Las eléctricas no quieren perder su porción del pastel y afirman que el autoconsumo es más caro que estar enganchado al sistema. Asimismo, afirman que el 50% de la factura de la luz se debe a impuestos y regulaciones.

Un foro de la Fundación de Gas Natural se ha convertido en un alegato contra los impuestos de la factura de la luz, los que pagan los consumidores, pero también contra el autoconsumo eléctrico.

El director gerente de NERA Economic Consulting, Óscar Arnedillo, ha recogido los mismos argumentos que lleva declarando desde 2015. A su juicio, el incremento de “la factura eléctrica ha inducido a los consumidores a instalar equipos de autoconsumo”, pero añade: aún cuando en realidad el coste del suministro desde la red eléctrica es menor que el coste de dichos equipos.

No obstante, los equipos de autoconsumo tienen un coste de unos 6.000 euros para una casa particular, mientras los españoles pagan a las compañías eléctricas cerca de 800 euros al año, por lo que la amortización de estos equipos es de una media de 7 años y medio, es decir, a partir de ahí se dejaría de pagar tanto al Gobierno como a las eléctricas, ya que la factura sería cero.

Sin embargo, las trabas al autoconsumo y el impuesto al Sol hacen muy difícil desengancharse totalmente de un sistema hecho para amarrar las puertas giratorias entre la política y las eléctricas. Recientemente el Gobierno, junto a PP y Ciudadanos, han vetado la eliminación del impuesto al Sol. Ciudadanos quiere que la derogación de esta regulación sea fruto del consenso, pese a que solo el PP defiende este impuesto. Además, Bruselas ha cargado contra España por las trabas burocráticas para quienes deciden desengancharse del sistema.

“Es urgente limpiar las tarifas de las cargas ajenas al suministro de electricidad, ya que cuanto más tarde en acometerse más consumidores habrá que hayan malgastado su dinero invirtiendo en equipos de autoconsumo”, ha afirmado Arnedillo. Es decir, a su juicio, los precios de la electricidad se desplomarían, perjudicando gravemente a las propias compañías eléctricas, es decir, contra sus propios intereses. Un argumento que a priori carece de sentido, más cuando una vez eliminada la regulación, los precios fluctuarían según el mercado y sus brókers, que a su vez son las propias compañías. Es decir, que el control que ejerce ahora el Gobierno sobre el precio quedaría en manos de las empresas.

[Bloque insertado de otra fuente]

(** C4 (amended): a directive whose path does not exist never makes the
    loop raise.  When it is the first directive of the buffer it is
    replaced where it stands by the marker
    [<div class='error'>Missing include: path</div>], the path being the
    stripped rest of the line; the same text is replaced wherever else it
    occurs, also at the start of a longer directive, and the loop goes on
    with the new buffer.  In a text where every [@include ] starts its
    line, no directive is a proper prefix of another line and no included
    path exists, the loop returns the text with every directive replaced
    by its own marker and every other line kept.  More generally, when
    these conditions hold in the text and in the files that can be reached
    from it, no included path is a directory and the files can be ranked
    so that each includes files of lower rank only, the loop returns the
    text expanded: every directive whose file exists has become the
    content of the file, expanded in the same way, every directive whose
    path does not exist, in the text or in a file, has become its own
    marker, and every other line is kept. *)
Theorem missing_include_is_marked :
  (forall (fs : filesystem) (base_dir : option str) (pre g post : str)
          (fuel : nat),
     g <> [] /\ forallb not_nl g = true ->
     stops not_nl post ->
     (forall i, i < length pre ->
        occurs_at "@include " (pre ++ ("@include " ++ g) ++ post) i = false) ->
     fs_lookup fs (path_join (or_empty base_dir) (strip g)) = None ->
     let text := pre ++ ("@include " ++ g) ++ post in
     let text' :=
       pre ++ ("<div class='error'>Missing include: " ++ strip g ++ "</div>")
       ++ replace ("@include " ++ g)
            ("<div class='error'>Missing include: " ++ strip g ++ "</div>") post in
     include_step fs base_dir text = Next text'
     /\ resolve_includes (S fuel) fs base_dir text
        = resolve_includes fuel fs base_dir text')
  /\ (forall (fs : filesystem) (base_dir : option str) (text : str)
             (fuel : nat),
        forallb tidy_line (lines_of text) = true ->
        prefix_free (lines_of text) = true ->
        (forall q, In q (includes base_dir text) -> fs_lookup fs q = None) ->
        length (includes base_dir text) < fuel ->
        resolve_includes fuel fs base_dir text
        = Returned
            (join_lines
               (map (fun l =>
                       if is_directive l
                       then "<div class='error'>Missing include: "
                            ++ strip (skipn 9 l) ++ "</div>"
                       else l)
                    (lines_of text))))
  /\ (forall (fs part : filesystem) (base_dir : option str) (text : str)
             (rank : str -> nat) (depth : nat),
        tidy_world part text = true ->
        agrees fs part base_dir text = true ->
        ranked part base_dir rank = true ->
        forallb (fun q => rank q <? depth) (reached part base_dir text) = true ->
        exists fuel,
          resolve_includes fuel fs base_dir text
          = Returned (expanded (S depth) part base_dir text)).
Proof.
  split; [|split].
  - intros fs base_dir pre g post fuel Hg Hpost Hpre Hfs text text'.
    assert (E : include_step fs base_dir text = Next text').
    { unfold include_step, text.
      rewrite (search_include pre g post Hg Hpost Hpre).
      rewrite Hfs. f_equal.
      apply (replace_directive pre g post Hpre). }
    split; [exact E|]. simpl. now rewrite E.
  - intros fs base_dir text fuel H1 H2 Hfs Hfuel.
    pose proof (tidy_text text H1 H2) as tidy.
    assert (same : agrees fs [] base_dir text = true).
    { unfold agrees, reached. simpl. rewrite app_nil_r.
      apply forallb_forall. intros q Hq. now rewrite (Hfs q Hq). }
    rewrite (resolve_agrees fs [] base_dir text tidy same)
      by now apply inv_start.
    apply (loop_marks base_dir text tidy); [now apply inv_start|assumption].
  - intros fs part base_dir text rank depth tidy same Hr Hd.
    destruct (text_expands part base_dir text tidy rank Hr depth Hd) as [fuel H].
    exists fuel.
    rewrite (resolve_agrees fs part base_dir text tidy same)
      by now apply inv_start.
    exact H.
Qed.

Pero el director gerente de NERA Economic Consulting continúa: “El autoconsumo no solamente es ineficiente, sino que esconde transferencias de costes desde aquellos que instalan autoconsumo hacia el resto de consumidores”. Es decir, las cargas del sistema las soportarían el resto de consumidores que continúan enganchados a la luz, un hecho que el Gobierno tampoco está dispuesto a admitir, más cuando se adeudan cerca de 25.000 millones del déficit de tarifa.

“Por ello, cuando el autoconsumo empiece a desarrollarse, el regulador no tendrá más opción que quitar estos impuestos y cargas parafiscales, de modo que el coste de suministrarse desde la red volverá a ser la opción más económica para los consumidores”, ha afirmado. No obstante, existe el extremo opuesto: ¿Qué ocurriría con las eléctricas si todos los consumidores apostaran por el autoconsumo?

El senior manager strategy& de PwC, Gerardo Fernández, por su parte, ha recordado que “la factura eléctrica en España es una de las más caras de Europa, lo que repercute en una menor renta disponible para hogares y empresas”. En este sentido, asegura que los consumidores pagan un 26% del total de la factura por la comercialización, mientras que los costes asociados a políticas energéticas y sociales (cargas parafiscales), así como los impuestos sobre la factura eléctrica (cargas fiscales) suponen del entorno del 50% del total de la factura eléctrica. Sin olvidar el margen de beneficio que obtienen las compañías eléctricas.